# What to work on
Retype, word for word, every line of the records below starting at the one that contains "- apply Hat. lia." and ending at the one that contains "Definition old_keys : list"; include both of those lines and nothing more.

# Dataset records
Lemma get_header_rotate_run n :
  rotates n → 40 * Z.of_nat MAX < 2 ^ 31 →
  ∃ d position, get_header_rotate L MAX n = Ret d
    ∧ hr_header_bytes d = header_bytes (padded_header L (header_at c n))
    ∧ Z.of_nat (hr_header_size d) = header_size (padded_header L (header_at c n))
    ∧ hr_num_authorities d = length (authorities_of c n)
    ∧ hr_start_position d = position
    ∧ hr_padded_pubkeys d = new_pubkeys (rotation n position)
    ∧ hr_new_authority_set_hash d = compute_authority_set_hash (authorities_of c n)
    ∧ log_layout (header_bytes (padded_header L (header_at c n))) position (authorities_of c n)
    ∧ (position ≤ length (encode (header_at c n)))%nat.
Proof.
  intros [(Hn & Hid & _) (before & after & Hlogs & Hbefore & Hlen) Hkeys _ Hmax] HM.
  pose proof (cf_header L c Hf n ltac:(lia)) as Hh.
  exists {|
    hr_header_bytes := header_bytes (padded_header L (header_at c n));
    hr_header_size := length (encode (header_at c n));
    hr_num_authorities := length (authorities_of c n);
    hr_start_position := log_position (header_at c n) before;
    hr_end_position := log_position (header_at c n) before
      + (CONSENSUS_ENGINE_ID_PREFIX_LENGTH
         + length (encode_compact (as_u32 (Z.of_nat (1
             + length (encode_compact (as_u32 (Z.of_nat (length (authorities_of c n)))))
             + 40 * length (authorities_of c n) + DELAY_LENGTH))))
         + 1 + length (encode_compact (as_u32 (Z.of_nat (length (authorities_of c n))))))
      + (32 + 8) * length (authorities_of c n) + 4;
    hr_new_authority_set_hash := compute_authority_set_hash (authorities_of c n);
    hr_padded_pubkeys := new_pubkeys (rotation n (log_position (header_at c n) before)) |},
    (log_position (header_at c n) before).
  split; [|split_and!; try done; [by eapply header_log_layout|by eapply log_position_bound]].
  unfold get_header_rotate. pose proof (sv_range c Hc).
  rewrite (get_authority_set_id_run c Hc n) by lia. cbn [mbind outcome_bind].
  rewrite (checked_sub_Ret n 1) by lia. cbn [mbind outcome_bind].
  rewrite (get_authority_set_id_run c Hc (n - 1)) by lia. cbn [mbind outcome_bind].
  pose proof (set_id_nonneg c He (n - 1)).
  rewrite (checked_sub_Ret (set_id c n) 1) by lia. cbn [mbind outcome_bind].
  rewrite (bool_decide_eq_true_2 (set_id c n - 1 = _)) by lia. cbn [assert mbind outcome_bind].
  rewrite (get_header_run c Hc n) by lia. cbn [mbind outcome_bind].
  rewrite bool_decide_eq_true_2 by (apply (cf_fits L c Hf); lia). cbn [assert mbind outcome_bind].
  rewrite (get_authorities_run c Hc n) by lia. cbn [mbind outcome_bind].
  rewrite Hlogs, find_log_run; [|done|done|unfold is_u32; lia|done].
  cbn [mbind outcome_bind expect].
  rewrite (lf_compact Hlog n) by (unfold is_u32; lia).
  replace (HASH_SIZE + length (Scale.compact_encode n) + HASH_SIZE + HASH_SIZE
    + length (concat (map encode_log before)))%nat with (log_position (header_at c n) before);
    [done|].
  unfold log_position. rewrite (sv_number c Hc) by lia. consts. lia.
Qed.

Lemma RotateHint_run id n :
  0 ≤ id → id + 1 < 2 ^ 64 → last_justified c id n → rotates n → 40 * Z.of_nat MAX < 2 ^ 31 →
  ∃ position, RotateHint L MAX id = Ret (rotation n position)
    ∧ log_layout (header_bytes (padded_header L (header_at c n))) position (authorities_of c n)
    ∧ (position ≤ length (encode (header_at c n)))%nat.
Proof.
  intros Hid0 Hid Hlast Hro HM. unfold RotateHint.
  rewrite (last_justified_block_found c Hc He id n) by done.
  cbn [mbind outcome_bind].
  destruct (get_header_rotate_run n Hro HM) as (d & p & -> & E1 & E2 & E3 & E4 & E5 & _ & Hlay & Hpos).
  cbn [mbind outcome_bind]. rewrite bool_decide_eq_true_2 by (rewrite E3; apply Hro).
  cbn [assert mbind outcome_bind]. exists p. split; [|by split].
  assert (is_u32 (header_size (padded_header L (header_at c n)))) as Hs.
  { destruct Hro as [(Hn & _) _ _ _ _].
    apply (padded_header_size_ok L c Hf n). lia. }
  unfold rotation. rewrite E1, E2, E3, E4, E5, as_u32_id by done. by destruct (padded_header L (header_at c n)).
Qed.

(** The bounds of the circuit, when the header array leaves room behind the log. *)
Lemma rotation_bounds n position :
  rotates n → length DUMMY_PUBLIC_KEY = PUBKEY_LENGTH →
  (position + MAX_PREFIX_LENGTH + (MAX * VALIDATOR_LENGTH + DELAY_LENGTH) ≤ L)%nat →
  let r := rotation n position in
  rotate_bounds MAX (target_header r) (next_authority_set_start_position r)
    (target_header_num_authorities r) (new_pubkeys r).
Proof.
  intros Hro Hdummy Hroom r. pose proof (cf_array L c Hf).
  assert (0 ≤ n ≤ ch_head c) as Hn by (destruct (ro_epoch_end n Hro); lia).
  pose proof (cf_fits L c Hf n Hn). pose proof (hf_u8 _ (cf_header L c Hf n Hn)).
  assert (length (header_bytes (target_header r)) = L) as Hlen by by apply padded_header_bytes.
  split.
  - cbn. apply Forall_app_2; [done|]. by apply Forall_replicate.
  - rewrite Hlen. lia.
  - cbn. lia.
  - rewrite Hlen. cbn [next_authority_set_start_position r rotation]. lia.
  - cbn. lia.
  - cbn. rewrite length_app, length_replicate. pose proof (ro_max n Hro). lia.
  - cbn. apply Forall_app_2; [apply Hro|]. by apply Forall_replicate.
Qed.
End HonestRotation.

(** ** A concrete chain *)
Import Ref RefNode RefRedis.

(** The format of a chain of [RefNode], checked by evaluation. *)
Section RefFormat.
Context (blocks : list block_data) (proofs : U32 → option (GrandpaJustification RefNode.header)).
#[local] Instance format_node : AvailNode := node blocks proofs.

Record plain_header (L : nat) (h : RefNode.header) : Prop := {
  ph_u8 : Forall is_u8 (header_encode h);
  ph_fits : (length (header_encode h) ≤ L)%nat;
  ph_number : is_u32 (h_number h);
  ph_parent : length (h_parent h) = HASH_SIZE;
  ph_state_root : length (h_state_root h) = HASH_SIZE;
  ph_extrinsics_root : length (h_extrinsics_root h) = HASH_SIZE;
  ph_data_root : length (h_data_root h) = HASH_SIZE;
}.

#[export] Instance plain_header_decision L h : Decision (plain_header L h).
Proof.
  refine (cast_if (decide (Forall is_u8 (header_encode h) ∧ (length (header_encode h) ≤ L)%nat
    ∧ is_u32 (h_number h) ∧ length (h_parent h) = HASH_SIZE ∧ length (h_state_root h) = HASH_SIZE
    ∧ length (h_extrinsics_root h) = HASH_SIZE ∧ length (h_data_root h) = HASH_SIZE))).
  - destruct_and!; by split.
  - intros []. naive_solver.
Defined.

Lemma plain_header_format L h : plain_header L h → header_format (h : AvailHeader).
Proof.
  intros []. split; try done. cbn. by exists (h_extrinsics_root h), (h_extension h).
Qed.

Lemma ref_chain_format L :
  Z.of_nat L < 2 ^ 32 →
  Forall (λ i, plain_header L (bd_header (blocks !!! i))) (seq 0 (length blocks)) →
  Forall (λ i, h_parent (bd_header (blocks !!! S i)) = header_hash (bd_header (blocks !!! i)))
    (seq 0 (length blocks - 1)) →
  chain_format L (ref_chain blocks proofs).
Proof.
  intros HL Hp Hlinks. rewrite Forall_lookup in Hp, Hlinks.
  assert (∀ n, 0 ≤ n ≤ Z.of_nat (length blocks) - 1 →
    plain_header L (bd_header (blocks !!! Z.to_nat n))) as Hat.
  { intros n Hn. apply (Hp (Z.to_nat n) (Z.to_nat n)), lookup_seq. lia. }
  split; [..|done|]; intros n Hn; cbn in *.
  - eapply plain_header_format, Hat. lia.
  - apply Hat. lia.
  - replace (Z.to_nat (n + 1)) with (S (Z.to_nat n)) by lia.
    apply (Hlinks (Z.to_nat n) (Z.to_nat n)), lookup_seq. lia.
Qed.

Lemma ref_log_format : log_format.
Proof. by split. Qed.
End RefFormat.

#[export] Instance sample_dummies : DummyValues :=
  {| DUMMY_PUBLIC_KEY := zero32; DUMMY_SIGNATURE := replicate 64 0 |}.

(** Five blocks.  Set 0, of three authorities, ends at block 2, whose header
    announces two. *)
Module Sample.
Definition old_keys : list Bytes32 := map (λ i, replicate 32 (Z.of_nat i)) [1; 2; 3]%nat.
Definition new_keys : list Bytes32 := map (λ i, replicate 32 (Z.of_nat i)) [4; 5]%nat.
Definition blocks : list block_data :=
  build zero32 0 [(0, old_keys, []); (0, old_keys, []);
    (1, new_keys, [OtherItem [6; 66; 65; 66; 69; 4; 1];
                   Consensus [70; 82; 78; 75] (scheduled_change_message new_keys)]);
    (1, new_keys, []); (1, new_keys, [])].

(** A finality proof of block 2 with the votes of some voters. *)
Definition vote2 : Vote :=
  {| target_hash := header_hash (bd_header (blocks !!! 2%nat)); target_number := 2 |}.
Definition message2 : bytes := encode_signed_message (PrecommitMessage vote2) 5 0.
Definition proof2 (voters : list Bytes32) (n : U32)
    : option (GrandpaJustification RefNode.header) :=
  if decide (n = 2) then Some {| gj_round := 5; gj_commit := {|
    cm_target_hash := target_hash vote2; cm_target_number := 2;
    cm_precommits := map (λ pk, {| sp_precommit := vote2;
      sp_signature := signature_bytes (sign pk message2); sp_id := pk |}) voters |};
    gj_votes_ancestries := [] |}
  else None.
Definition node_of (voters : list Bytes32) : AvailNode := node blocks (proof2 voters).
Definition chain_of (voters : list Bytes32) : chain (H := node_of voters) :=
  ref_chain blocks (proof2 voters).

Lemma chain_serves voters : serves (chain_of voters).
Proof. apply ref_serves; [|by_decide|by_decide]. change (length blocks) with 5%nat. lia. Qed.
Lemma chain_epochs voters : epochs (chain_of voters).
Proof. apply ref_epochs; [done|by_decide]. Qed.
Lemma chain_formatted voters : chain_format 400 (chain_of voters).
Proof. apply ref_chain_format; [done|by_decide|by_decide]. Qed.
End Sample.

(** ** Witnesses *)

(** The justification of block 2, with the votes of some voters, in an array of
    four slots. *)
Definition hinted (voters : list Bytes32) : outcome Vars.Justification :=
  HintSimpleJustification (H1 := Sample.node_of voters) "avail" 4 empty 2 0.

Definition hinted_block (voters : list Bytes32) : CircuitJustification :=
  match get_justification_from_block (H1 := Sample.node_of voters) "avail" 4 2 empty with
  | Ret cj => cj
  | _ => {| cj_authority_set_id := 0; cj_signed_message := []; cj_validator_signed := [];
            cj_pubkeys := []; cj_signatures := []; cj_num_authorities := 0;
            cj_current_authority_set_hash := [] |}
  end.
Definition hinted_or (voters : list Bytes32) : Vars.Justification :=
  match hinted voters with
  | Ret j => j
  | _ => {| encoded_precommit := []; validator_signed := []; signatures := []; pubkeys := [];
            num_authorities := 0 |}
  end.

Lemma hint_satisfies_circuit_witness :
  verify_simple_justification 4 (λ _ _, hinted_or Sample.old_keys) 2
    (header_hash (bd_header (Sample.blocks !!! 2%nat))) 0
    (compute_authority_set_hash (take 3 (pubkeys (hinted_or Sample.old_keys)))) = Some ().
Proof.
  apply (hint_satisfies_circuit (H3 := Sample.node_of Sample.old_keys) "avail" 4 empty 2 0
    (hinted_or Sample.old_keys) (hinted_block Sample.old_keys));
    [by_decide || (vm_compute; reflexivity)..|].
  split_and!; [by_decide|reflexivity| |by_decide].
  exists 5. split; [by_decide|vm_compute; reflexivity].
Defined.

Lemma hint_exact_two_thirds_witness :
  verify_simple_justification 4 (λ _ _, hinted_or (take 2 Sample.old_keys)) 2
    (header_hash (bd_header (Sample.blocks !!! 2%nat))) 0
    (compute_authority_set_hash Sample.old_keys) = None.
Proof.
  apply (hint_exact_two_thirds (H3 := Sample.node_of (take 2 Sample.old_keys)) "avail" 4 empty 2 0);
    by_decide || (vm_compute; reflexivity).
Defined.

# Written reply
  - apply Hat. lia.
  - replace (Z.to_nat (n + 1)) with (S (Z.to_nat n)) by lia.
    apply (Hlinks (Z.to_nat n) (Z.to_nat n)), lookup_seq. lia.
Qed.

Lemma ref_log_format : log_format.
Proof. by split. Qed.
End RefFormat.

#[export] Instance sample_dummies : DummyValues :=
  {| DUMMY_PUBLIC_KEY := zero32; DUMMY_SIGNATURE := replicate 64 0 |}.

(** Five blocks.  Set 0, of three authorities, ends at block 2, whose header
    announces two. *)
Module Sample.
Definition old_keys : list Bytes32 := map (λ i, replicate 32 (Z.of_nat i)) [1; 2; 3]%nat.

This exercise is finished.